Garance Rivoal et Alice May / Plateau K

En créations !

Comment naît l’idée d’un spectacle ? D’où vient sa nécessité ? Et pourquoi créer un spectacle aujourd’hui ? Rencontre avec Garance Rivoal et Alice May, metteuses en scène.

Quels sont les points de départ de ce spectacle  ? Comment naît le désir de création ?
Garance Rivoal : Au fur et à mesure que le projet de compagnie s’affine, s’invente avec le retour d’expérience, il semble que la nécessité de créer les projets naît à partir à partir de questionnements, d’endroits de dilemme, d’intranquillité.  Que pouvons-nous faire face à une certaine réalité avec laquelle nous sommes en désaccord ?
 
Comment se déroule le travail de création ? Quel est votre processus ? Qu’est ce qui se transforme pendant ce temps ?
Alice et moi venons du plateau, nous y sommes toutes les deux arrivées par le jeu. Avec le temps je réalise pour ma part que je me sens au bon endroit lorsque j’écris et mets en scène. Notre projet de compagnie était à la base de s’échanger la casquette de metteure en scène et d’actrice selon les projets mais ce que nous inventons avec ce projet, « Le réflexe de Moro », va bien plus loin. Nous créons maintenant ensemble, chacune aux postes dans lesquels nous nous épanouissons le plus et pour lesquelles notre sensibilité est la plus exacerbée.
Ici nous sommes parties d’une idée originale d’Alice qui a construit tout l’univers du spectacle, ses personnages, son histoire, son point de vue sur le monde. Au fil d’intenses discussions et séances de travail je m’en suis emparée pour la mettre en dialogues et lui donner vie.
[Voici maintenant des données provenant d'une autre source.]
(* ===== verification/ToolOpts.v ===== *)
(** The command line of the tool: [src/bfcli/opts.c].

    The library [argp] calls a function of the tool for every argument and
    option it finds, then once more at the end.  What these functions do is
    defined here; [argp_error], which prints a message and exits, is
    [ARGP_EXIT]. *)

From S2P Require Import Prelude Helper CString Printf Inet Hook Hookopts.
From Stdlib Require Import Ascii.

(** * Objects and actions *)

Inductive bfc_object : Type := BFC_OBJECT_RULESET | BFC_OBJECT_CHAIN.

Inductive bfc_action : Type :=
| BFC_ACTION_SET | BFC_ACTION_GET | BFC_ACTION_LOGS | BFC_ACTION_LOAD | BFC_ACTION_ATTACH | BFC_ACTION_UPDATE | BFC_ACTION_FLUSH.

#[global] Instance bfc_object_eq_dec : EqDecision bfc_object.
Proof. solve_decision. Defined.
#[global] Instance bfc_action_eq_dec : EqDecision bfc_action.
Proof. solve_decision. Defined.

Definition bfc_object_vals : list bfc_object := [BFC_OBJECT_RULESET; BFC_OBJECT_CHAIN].
Definition bfc_action_vals : list bfc_action :=
  [BFC_ACTION_SET; BFC_ACTION_GET; BFC_ACTION_LOGS; BFC_ACTION_LOAD; BFC_ACTION_ATTACH; BFC_ACTION_UPDATE; BFC_ACTION_FLUSH].

Definition bfc_object_to_str (object : bfc_object) : string :=
  match object with BFC_OBJECT_RULESET => "ruleset" | BFC_OBJECT_CHAIN => "chain" end.

Definition bfc_action_to_str (action : bfc_action) : string :=
  match action with
  | BFC_ACTION_SET => "set"
  | BFC_ACTION_GET => "get"
  | BFC_ACTION_LOGS => "logs"
  | BFC_ACTION_LOAD => "load"
  | BFC_ACTION_ATTACH => "attach"
  | BFC_ACTION_UPDATE => "update"
  | BFC_ACTION_FLUSH => "flush"
  end.

Definition bfc_object_from_str (str : string) : res bfc_object :=
  of_option (- EINVAL) (table_find bf_streq (fun o => Some (bfc_object_to_str o)) bfc_object_vals str).

Definition bfc_action_from_str (str : string) : res bfc_action :=
  of_option (- EINVAL) (table_find bf_streq (fun a => Some (bfc_action_to_str a)) bfc_action_vals str).

(** * Commands *)

Inductive bfc_opts_option_id : Type :=
| BFC_OPT_RULESET_FROM_STR | BFC_OPT_RULESET_FROM_FILE | BFC_OPT_CHAIN_FROM_STR | BFC_OPT_CHAIN_FROM_FILE
| BFC_OPT_CHAIN_NAME | BFC_OPT_CHAIN_HOOK_OPTS.

#[global] Instance bfc_opts_option_id_eq_dec : EqDecision bfc_opts_option_id.
Proof. solve_decision. Defined.

Definition option_vals : list bfc_opts_option_id :=
  [BFC_OPT_RULESET_FROM_STR; BFC_OPT_RULESET_FROM_FILE; BFC_OPT_CHAIN_FROM_STR; BFC_OPT_CHAIN_FROM_FILE;
   BFC_OPT_CHAIN_NAME; BFC_OPT_CHAIN_HOOK_OPTS].

Definition option_to_Z (id : bfc_opts_option_id) : Z :=
  match id with
  | BFC_OPT_RULESET_FROM_STR => 0
  | BFC_OPT_RULESET_FROM_FILE => 1
  | BFC_OPT_CHAIN_FROM_STR => 2
  | BFC_OPT_CHAIN_FROM_FILE => 3
  | BFC_OPT_CHAIN_NAME => 4
  | BFC_OPT_CHAIN_HOOK_OPTS => 5
  end.

(** [flags & BF_FLAG(id)], and [BF_FLAGS(ids...)]. *)
Definition has_opt (flags : Z) (id : bfc_opts_option_id) : bool := negb (Z.land flags (BF_FLAG (option_to_Z id)) =? 0).
Definition opt_flags (ids : list bfc_opts_option_id) : Z := BF_FLAGS (option_to_Z <$> ids).

(** The functions the commands are carried out by. *)
Inductive bfc_cb : Type :=
| CB_ruleset_set | CB_ruleset_get | CB_ruleset_flush
| CB_chain_set | CB_chain_get | CB_chain_logs | CB_chain_load | CB_chain_attach | CB_chain_update | CB_chain_flush.

Record bfc_opts_cmd : Type := mk_cmd {
  cmd_name : string;
  cmd_object : bfc_object;
  cmd_action : bfc_action;
  cmd_valid_opts : Z;
  cmd_required_opts : Z;
  cmd_cb : bfc_cb
}.

Definition chain_source : Z := opt_flags [BFC_OPT_CHAIN_FROM_STR; BFC_OPT_CHAIN_FROM_FILE].
Definition ruleset_source : Z := opt_flags [BFC_OPT_RULESET_FROM_STR; BFC_OPT_RULESET_FROM_FILE].
Definition chain_source_name : Z := opt_flags [BFC_OPT_CHAIN_FROM_STR; BFC_OPT_CHAIN_FROM_FILE; BFC_OPT_CHAIN_NAME].
Definition only_name : Z := opt_flags [BFC_OPT_CHAIN_NAME].

Definition _bfc_opts_cmds : list bfc_opts_cmd :=
  [ mk_cmd "bfcli ruleset set" BFC_OBJECT_RULESET BFC_ACTION_SET ruleset_source ruleset_source CB_ruleset_set;
    mk_cmd "bfcli ruleset get" BFC_OBJECT_RULESET BFC_ACTION_GET 0 0 CB_ruleset_get;
    mk_cmd "bfcli ruleset flush" BFC_OBJECT_RULESET BFC_ACTION_FLUSH 0 0 CB_ruleset_flush;
    mk_cmd "bfcli chain set" BFC_OBJECT_CHAIN BFC_ACTION_SET chain_source_name chain_source CB_chain_set;
    mk_cmd "bfcli chain get" BFC_OBJECT_CHAIN BFC_ACTION_GET only_name only_name CB_chain_get;
    mk_cmd "bfcli chain logs" BFC_OBJECT_CHAIN BFC_ACTION_LOGS only_name only_name CB_chain_logs;
    mk_cmd "bfcli chain load" BFC_OBJECT_CHAIN BFC_ACTION_LOAD chain_source_name chain_source CB_chain_load;
    mk_cmd "bfcli chain attach" BFC_OBJECT_CHAIN BFC_ACTION_ATTACH (opt_flags [BFC_OPT_CHAIN_HOOK_OPTS; BFC_OPT_CHAIN_NAME]) only_name CB_chain_attach;
    mk_cmd "bfcli chain update" BFC_OBJECT_CHAIN BFC_ACTION_UPDATE chain_source_name chain_source CB_chain_update;
    mk_cmd "bfcli chain flush" BFC_OBJECT_CHAIN BFC_ACTION_FLUSH only_name only_name CB_chain_flush ].

Definition _bfc_opts_get_cmd (object : bfc_object) (action : bfc_action) : option bfc_opts_cmd :=
  List.find (fun cmd => bool_decide (cmd_object cmd = object) && bool_decide (cmd_action cmd = action)) _bfc_opts_cmds.

(** * Options *)

(** An object or an action that is not set is [None]. *)
Record bfc_opts : Type := mk_opts {
  o_cmd : option bfc_opts_cmd;
  o_object : option bfc_object;
  o_action : option bfc_action;
  o_set_opts : Z;
  o_from_str : option string;
  o_from_file : option string;
  o_name : option string;
  o_hookopts : bf_hookopts
}.

Definition bfc_opts_default : bfc_opts := mk_opts None None None 0 None None None bf_hookopts_new.

Definition with_object (x : bfc_object) (o : bfc_opts) : bfc_opts :=
  mk_opts (o_cmd o) (Some x) (o_action o) (o_set_opts o) (o_from_str o) (o_from_file o) (o_name o) (o_hookopts o).
Definition with_action (x : bfc_action) (cmd : bfc_opts_cmd) (o : bfc_opts) : bfc_opts :=
  mk_opts (Some cmd) (o_object o) (Some x) (o_set_opts o) (o_from_str o) (o_from_file o) (o_name o) (o_hookopts o).
Definition with_set_opts (x : Z) (o : bfc_opts) : bfc_opts :=
  mk_opts (o_cmd o) (o_object o) (o_action o) x (o_from_str o) (o_from_file o) (o_name o) (o_hookopts o).
Definition with_from_str (x : string) (o : bfc_opts) : bfc_opts :=
  mk_opts (o_cmd o) (o_object o) (o_action o) (o_set_opts o) (Some x) (o_from_file o) (o_name o) (o_hookopts o).
Definition with_from_file (x : string) (o : bfc_opts) : bfc_opts :=
  mk_opts (o_cmd o) (o_object o) (o_action o) (o_set_opts o) (o_from_str o) (Some x) (o_name o) (o_hookopts o).
Definition with_opt_name (x : string) (o : bfc_opts) : bfc_opts :=
  mk_opts (o_cmd o) (o_object o) (o_action o) (o_set_opts o) (o_from_str o) (o_from_file o) (Some x) (o_hookopts o).
Definition with_opt_hookopts (x : bf_hookopts) (o : bfc_opts) : bfc_opts :=
  mk_opts (o_cmd o) (o_object o) (o_action o) (o_set_opts o) (o_from_str o) (o_from_file o) (o_name o) x.

(** What [argp] calls the functions with. *)
Inductive argp_key : Type :=
| ARGP_KEY_ARG (arg_num : nat) (arg : string)
| ARGP_KEY_OPT (key : ascii) (arg : string)
| ARGP_KEY_END.

(** [ARGP_OK] tells whether [state->next] was moved to the last argument. *)
Inductive argp_result : Type :=
| ARGP_OK (last : bool) (opts : bfc_opts)
| ARGP_ERR_UNKNOWN
| ARGP_EXIT (msg : string).

Definition _bfc_opts_parser (key : argp_key) (opts : bfc_opts) : argp_result :=
  match key with
  | ARGP_KEY_ARG arg_num arg =>
      match arg_num with
      | O =>
          match bfc_object_from_str arg with
          | Ok object => ARGP_OK false (with_object object opts)
          | Err _ => ARGP_EXIT ("unknown object '" +s+ arg +s+ "'")
          end
      | S O =>
          match bfc_action_from_str arg, o_object opts with
          | Err _, _ => ARGP_EXIT ("unknown action '" +s+ arg +s+ "'")
          | Ok action, None => ARGP_EXIT "no object"
          | Ok action, Some object =>
              match _bfc_opts_get_cmd object action with
              | None =>
                  ARGP_EXIT ("object '" +s+ bfc_object_to_str object +s+ "' does not support action '" +s+ bfc_action_to_str action +s+ "'")
              | Some cmd => ARGP_OK true (with_action action cmd opts)
              end
          end
      | _ => ARGP_ERR_UNKNOWN
      end
  | ARGP_KEY_END =>
      match o_object opts, o_action opts with
      | Some _, Some _ => ARGP_OK false opts
      | _, _ => ARGP_EXIT "usage"
      end
  | ARGP_KEY_OPT _ _ => ARGP_ERR_UNKNOWN
  end.

(** ** The options of a command *)

Inductive opt_parser : Type := OPT_from_str | OPT_from_file | OPT_chain_name | OPT_chain_hook_opts.

Record bfc_opts_opt : Type := mk_opt { opt_key : ascii; opt_name : string; opt_rejects : Z; opt_parse : opt_parser }.

Definition _bfc_options (id : bfc_opts_option_id) : bfc_opts_opt :=
  match id with
  | BFC_OPT_RULESET_FROM_STR => mk_opt "s" "from-str" (opt_flags [BFC_OPT_RULESET_FROM_FILE]) OPT_from_str
  | BFC_OPT_RULESET_FROM_FILE => mk_opt "f" "from-file" (opt_flags [BFC_OPT_RULESET_FROM_STR]) OPT_from_file
  | BFC_OPT_CHAIN_FROM_STR => mk_opt "s" "from-str" (opt_flags [BFC_OPT_CHAIN_FROM_FILE]) OPT_from_str
  | BFC_OPT_CHAIN_FROM_FILE => mk_opt "f" "from-file" (opt_flags [BFC_OPT_CHAIN_FROM_STR]) OPT_from_file
  | BFC_OPT_CHAIN_NAME => mk_opt "n" "name" 0 OPT_chain_name
  | BFC_OPT_CHAIN_HOOK_OPTS => mk_opt "o" "option" 0 OPT_chain_hook_opts
  end.

Definition _bfc_opts_from_str_cb (arg : string) (opts : bfc_opts) : argp_result := ARGP_OK false (with_from_str arg opts).
Definition _bfc_opts_from_file_cb (arg : string) (opts : bfc_opts) : argp_result := ARGP_OK false (with_from_file arg opts).

Definition _bfc_opts_chain_name_cb (arg : string) (opts : bfc_opts) : argp_result :=
  if (String.length arg =? 0)%nat then ARGP_EXIT "--name can't be empty" else ARGP_OK false (with_opt_name arg opts).

Definition _bfc_opts_chain_hook_opts_cb (arg : string) (opts : bfc_opts) : argp_result :=
  match bf_hookopts_parse_opt (o_hookopts opts) arg with
  | Ok ho => ARGP_OK false (with_opt_hookopts ho opts)
  | Err _ => ARGP_EXIT ("failed to parse hook option '" +s+ arg +s+ "'")
  end.

Definition opt_run (p : opt_parser) : string -> bfc_opts -> argp_result :=
  match p with
  | OPT_from_str => _bfc_opts_from_str_cb
  | OPT_from_file => _bfc_opts_from_file_cb
  | OPT_chain_name => _bfc_opts_chain_name_cb
  | OPT_chain_hook_opts => _bfc_opts_chain_hook_opts_cb
  end.

(** An option that is required, not set, and that no option that is set
    replaces. *)
Definition opt_missing (cmd : bfc_opts_cmd) (set_opts : Z) (id : bfc_opts_option_id) : bool :=
  has_opt (cmd_required_opts cmd) id && negb (has_opt set_opts id) && (Z.land set_opts (opt_rejects (_bfc_options id)) =? 0).

Fixpoint missing_text (ids : list bfc_opts_option_id) (error : bool) : string :=
  match ids with
  | [] => EmptyString
  | id :: ids => (if error then ", " else EmptyString) +s+ "--" +s+ opt_name (_bfc_options id) +s+ missing_text ids true
  end.

(** The pairs of options that are set and incompatible. *)
Definition opt_conflicts (set_opts : Z) : list (bfc_opts_option_id * bfc_opts_option_id) :=
  id ← option_vals;
  if negb (has_opt set_opts id) then []
  else
    compat_id ← option_vals;
    if negb (has_opt (opt_rejects (_bfc_options id)) compat_id) || negb (has_opt set_opts compat_id) then []
    else [(id, compat_id)].

(** The first option of the command that has the key. *)
Definition opt_of_key (cmd : bfc_opts_cmd) (key : ascii) : option bfc_opts_option_id :=
  List.find (fun id => has_opt (cmd_valid_opts cmd) id && Ascii.eqb key (opt_key (_bfc_options id))) option_vals.

(** The message is shorter than the buffer it is written to. *)
Definition _bfc_opts_cmd_parser (cmd : bfc_opts_cmd) (key : argp_key) (opts : bfc_opts) : argp_result :=
  match key with
  | ARGP_KEY_END =>
      match List.filter (opt_missing cmd (o_set_opts opts)) option_vals with
      | _ :: _ as missing => ARGP_EXIT ("missing required option(s): " +s+ missing_text missing false)
      | [] =>
          match opt_conflicts (o_set_opts opts) with
          | (id, compat_id) :: _ =>
              ARGP_EXIT ("option --" +s+ opt_name (_bfc_options id) +s+ " is incompatible with --" +s+ opt_name (_bfc_options compat_id))
          | [] => ARGP_OK false opts
          end
      end
  | ARGP_KEY_OPT key arg =>
      match opt_of_key cmd key with
      | None => ARGP_ERR_UNKNOWN
      | Some id =>
          match opt_run (opt_parse (_bfc_options id)) arg opts with
          | ARGP_OK last opts => ARGP_OK last (with_set_opts (Z.lor (o_set_opts opts) (BF_FLAG (option_to_Z id))) opts)
          | result => result
          end
      end
  | ARGP_KEY_ARG _ _ => ARGP_ERR_UNKNOWN
  end.

(** * The command line *)

(** The options of a command that are given to the second parser. *)
Definition suboptions (cmd : bfc_opts_cmd) : list bfc_opts_opt :=
  _bfc_options <$> List.filter (has_opt (cmd_valid_opts cmd)) option_vals.

(** [argp_parse] goes through a command line with a function and the options it
    is told of. *)
Class Argp : Type := {
  argp_parse : (argp_key -> bfc_opts -> argp_result) -> list bfc_opts_opt -> list string -> bfc_opts -> res bfc_opts
}.

(** The object and the action are parsed first, then the options of their
    command; [argv] starts with the name of the program. *)
Definition bfc_opts_parse `{Argp} (argv : list string) (opts : bfc_opts) : res bfc_opts :=
  let! opts := argp_parse _bfc_opts_parser [] (drop 1 argv) opts in
  match o_cmd opts with
  | None => Err (- BF_CRASH)
  | Some cmd => argp_parse (_bfc_opts_cmd_parser cmd) (suboptions cmd) (drop 3 argv) opts
  end.

(** ** What is relied on *)

(** The last call. *)
Definition argp_end (parser : argp_key -> bfc_opts -> argp_result) (opts : bfc_opts) : res bfc_opts :=
  match parser ARGP_KEY_END opts with
  | ARGP_OK _ opts => Ok opts
  | ARGP_ERR_UNKNOWN => Ok opts
  | ARGP_EXIT _ => Err (- EINVAL)
  end.

(** The calls for the arguments and the options, up to the one that moves to
    the end, then the last one.  An argument or an option that is unknown is an
    error the library exits with. *)
Fixpoint argp_calls (parser : argp_key -> bfc_opts -> argp_result) (keys : list argp_key) (opts : bfc_opts) : res bfc_opts :=
  match keys with
  | [] => argp_end parser opts
  | key :: keys =>
      match parser key opts with
      | ARGP_OK last opts => if last then argp_end parser opts else argp_calls parser keys opts
      | ARGP_ERR_UNKNOWN | ARGP_EXIT _ => Err (- EINVAL)
      end
  end.

(** The arguments are numbered. *)
Fixpoint numbered (n : nat) (keys : list argp_key) : Prop :=
  match keys with
  | [] => True
  | ARGP_KEY_ARG m _ :: keys => m = n /\ numbered (S n) keys
  | ARGP_KEY_OPT _ _ :: keys => numbered n keys
  | ARGP_KEY_END :: _ => False
  end.

Class ArgpSpec `{Argp} : Prop := {
  argp_runs : forall parser options argv, exists keys, numbered 0 keys /\
    forall opts, argp_parse parser options argv opts = argp_calls parser keys opts
}.
(* ===== verification/Elf.v ===== *)
(** The objects of the ELF stubs, as the daemon reads them when it starts:
    [src/bpfilter/cgen/elfstub.c].  An object is the list of its bytes; a read
    outside of it, or outside of the instructions of the stub, is [BF_CRASH].

    The strings of [bpf_printk] are read here; the code keeps pointers into the
    object and reads them when it generates a program. *)

From S2P Require Import Prelude Helper Bpf Btf Program.
From Stdlib Require Import Ascii.

(** * Reading *)

Definition elf_bytes (raw : list Z) (o n : Z) : res (list Z) :=
  if (0 <=? o) && (o + n <=? Z.of_nat (length raw)) then Ok (sub_bytes (Z.to_nat o) (Z.to_nat n) raw)
  else Err (- BF_CRASH).
Definition elf_rd (raw : list Z) (o n : Z) : res Z := let! bs := elf_bytes raw o n in Ok (le_combine bs).

(** [bf_streq] of the string at [o] and a literal. *)
Fixpoint streq_at (raw : list Z) (o : Z) (s : string) : res bool :=
  let! b := elf_rd raw o 1 in
  match s with
  | EmptyString => Ok (b =? 0)
  | String c s => if b =? Z.of_nat (nat_of_ascii c) then streq_at raw (o + 1) s else Ok false
  end.

(** The string at [o]; [fuel] bounds its length by the one of the object. *)
Fixpoint cstr_from (raw : list Z) (o : Z) (fuel : nat) : res string :=
  match fuel with
  | O => Err (- BF_CRASH)
  | S fuel =>
      let! b := elf_rd raw o 1 in
      if b =? 0 then Ok EmptyString
      else let! s := cstr_from raw (o + 1) fuel in Ok (String (ascii_of_nat (Z.to_nat b)) s)
  end.
Definition cstr_at (raw : list Z) (o : Z) : res string := cstr_from raw o (length raw).

(** * ELF *)

Definition sizeof_Elf64_Ehdr : Z := 64.
Definition sizeof_Elf64_Shdr : Z := 64.
Definition sizeof_Elf64_Sym : Z := 24.
Definition sizeof_Elf64_Rel : Z := 16.
Definition ELFMAG : list Z := [0x7f; 0x45; 0x4c; 0x46].
Definition ELFCLASS64 : Z := 2.
Definition SHT_SYMTAB : Z := 2.
Definition SHT_REL : Z := 9.
Definition R_BPF_64_64 : Z := 1.
Definition R_BPF_64_32 : Z := 10.

Definition e_shoff (raw : list Z) : res Z := elf_rd raw 40 8.
Definition e_shentsize (raw : list Z) : res Z := elf_rd raw 58 2.
Definition e_shnum (raw : list Z) : res Z := elf_rd raw 60 2.
Definition e_shstrndx (raw : list Z) : res Z := elf_rd raw 62 2.

(** A section header is where it is in the object. *)
Definition sh_name (raw : list Z) (sh : Z) : res Z := elf_rd raw sh 4.
Definition sh_type (raw : list Z) (sh : Z) : res Z := elf_rd raw (sh + 4) 4.
Definition sh_offset (raw : list Z) (sh : Z) : res Z := elf_rd raw (sh + 24) 8.
Definition sh_size (raw : list Z) (sh : Z) : res Z := elf_rd raw (sh + 32) 8.
Definition sh_link (raw : list Z) (sh : Z) : res Z := elf_rd raw (sh + 40) 4.
Definition sh_info (raw : list Z) (sh : Z) : res Z := elf_rd raw (sh + 44) 4.

(** The table of section headers: its offset, its length, and the names. *)
Record elf : Type := mk_elf { elf_shdrs : Z; elf_shnum : Z; elf_strtab : Z }.

Definition shdr (e : elf) (i : Z) : Z := elf_shdrs e + sizeof_Elf64_Shdr * i.
Definition shdrs (e : elf) : list Z := (fun i => shdr e (Z.of_nat i)) <$> seq 0 (Z.to_nat (elf_shnum e)).

Definition sh_named (raw : list Z) (e : elf) (sh : Z) (name : string) : res bool :=
  let! n := sh_name raw sh in streq_at raw (elf_strtab e + n) name.

Definition elf_open (raw : list Z) : res elf :=
  let len := Z.of_nat (length raw) in
  if len <? sizeof_Elf64_Ehdr then Err (- EINVAL) else
  if negb (bool_decide (sub_bytes 0 4 raw = ELFMAG)) then Err (- EINVAL) else
  let! class := elf_rd raw 4 1 in
  if negb (class =? ELFCLASS64) then Err (- ENOTSUP) else
  let! shoff := e_shoff raw in
  let! shentsize := e_shentsize raw in
  if (len <=? shoff) || negb (shentsize =? sizeof_Elf64_Shdr) then Err (- EINVAL) else
  let! shnum := e_shnum raw in
  let! shstrndx := e_shstrndx raw in
  if shnum <=? shstrndx then Err (- EINVAL) else
  let! strtab := sh_offset raw (shoff + sizeof_Elf64_Shdr * shstrndx) in
  if len <=? strtab then Err (- EINVAL) else Ok (mk_elf shoff shnum strtab).

(** * Instructions *)

Definition elf_insn (bs : list Z) : bpf_insn :=
  let regs := default 0 (bs !! 1%nat) in
  mk_insn (default 0 (bs !! 0%nat)) (regs mod 16) (regs / 16)
    (s16 (le_combine (sub_bytes 2 2 bs))) (s32 (le_combine (sub_bytes 4 4 bs))).

Definition elf_insns (bs : list Z) : list bpf_insn :=
  (fun i => elf_insn (sub_bytes (8 * i) 8 bs)) <$> seq 0 (length bs / 8).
Je suis au service du projet d’Alice mais je donne le plus sensible de moi-même pour le porter à son meilleur endroit.

Combien de temps avez-vous besoin pour créer un spectacle ?
Chaque projet impose sa temporalité. La bonne temporalité me paraît être celle qui découle d’une écoute des structures culturelles pour le processus artistique des créatrices de spectacles. L’écoute qui assure des échéances mais laisse aux créatrices la liberté, au gré de la recherche et de l’inspiration, de repenser leurs spectacles jusqu’au bout. Que ce dernier reste une matière vivante, qui ne répond pas à un programme fixé en amont.
La bonne temporalité c’est aussi d’assurer le soutien et les moyens aux artistes lorsque le désir d’un projet naît et de ne pas devoir attendre plusieurs années pour réunir les conditions financières adéquates pour le monter, au risque d’épuiser le désir ou la nécessité de lui donner vie.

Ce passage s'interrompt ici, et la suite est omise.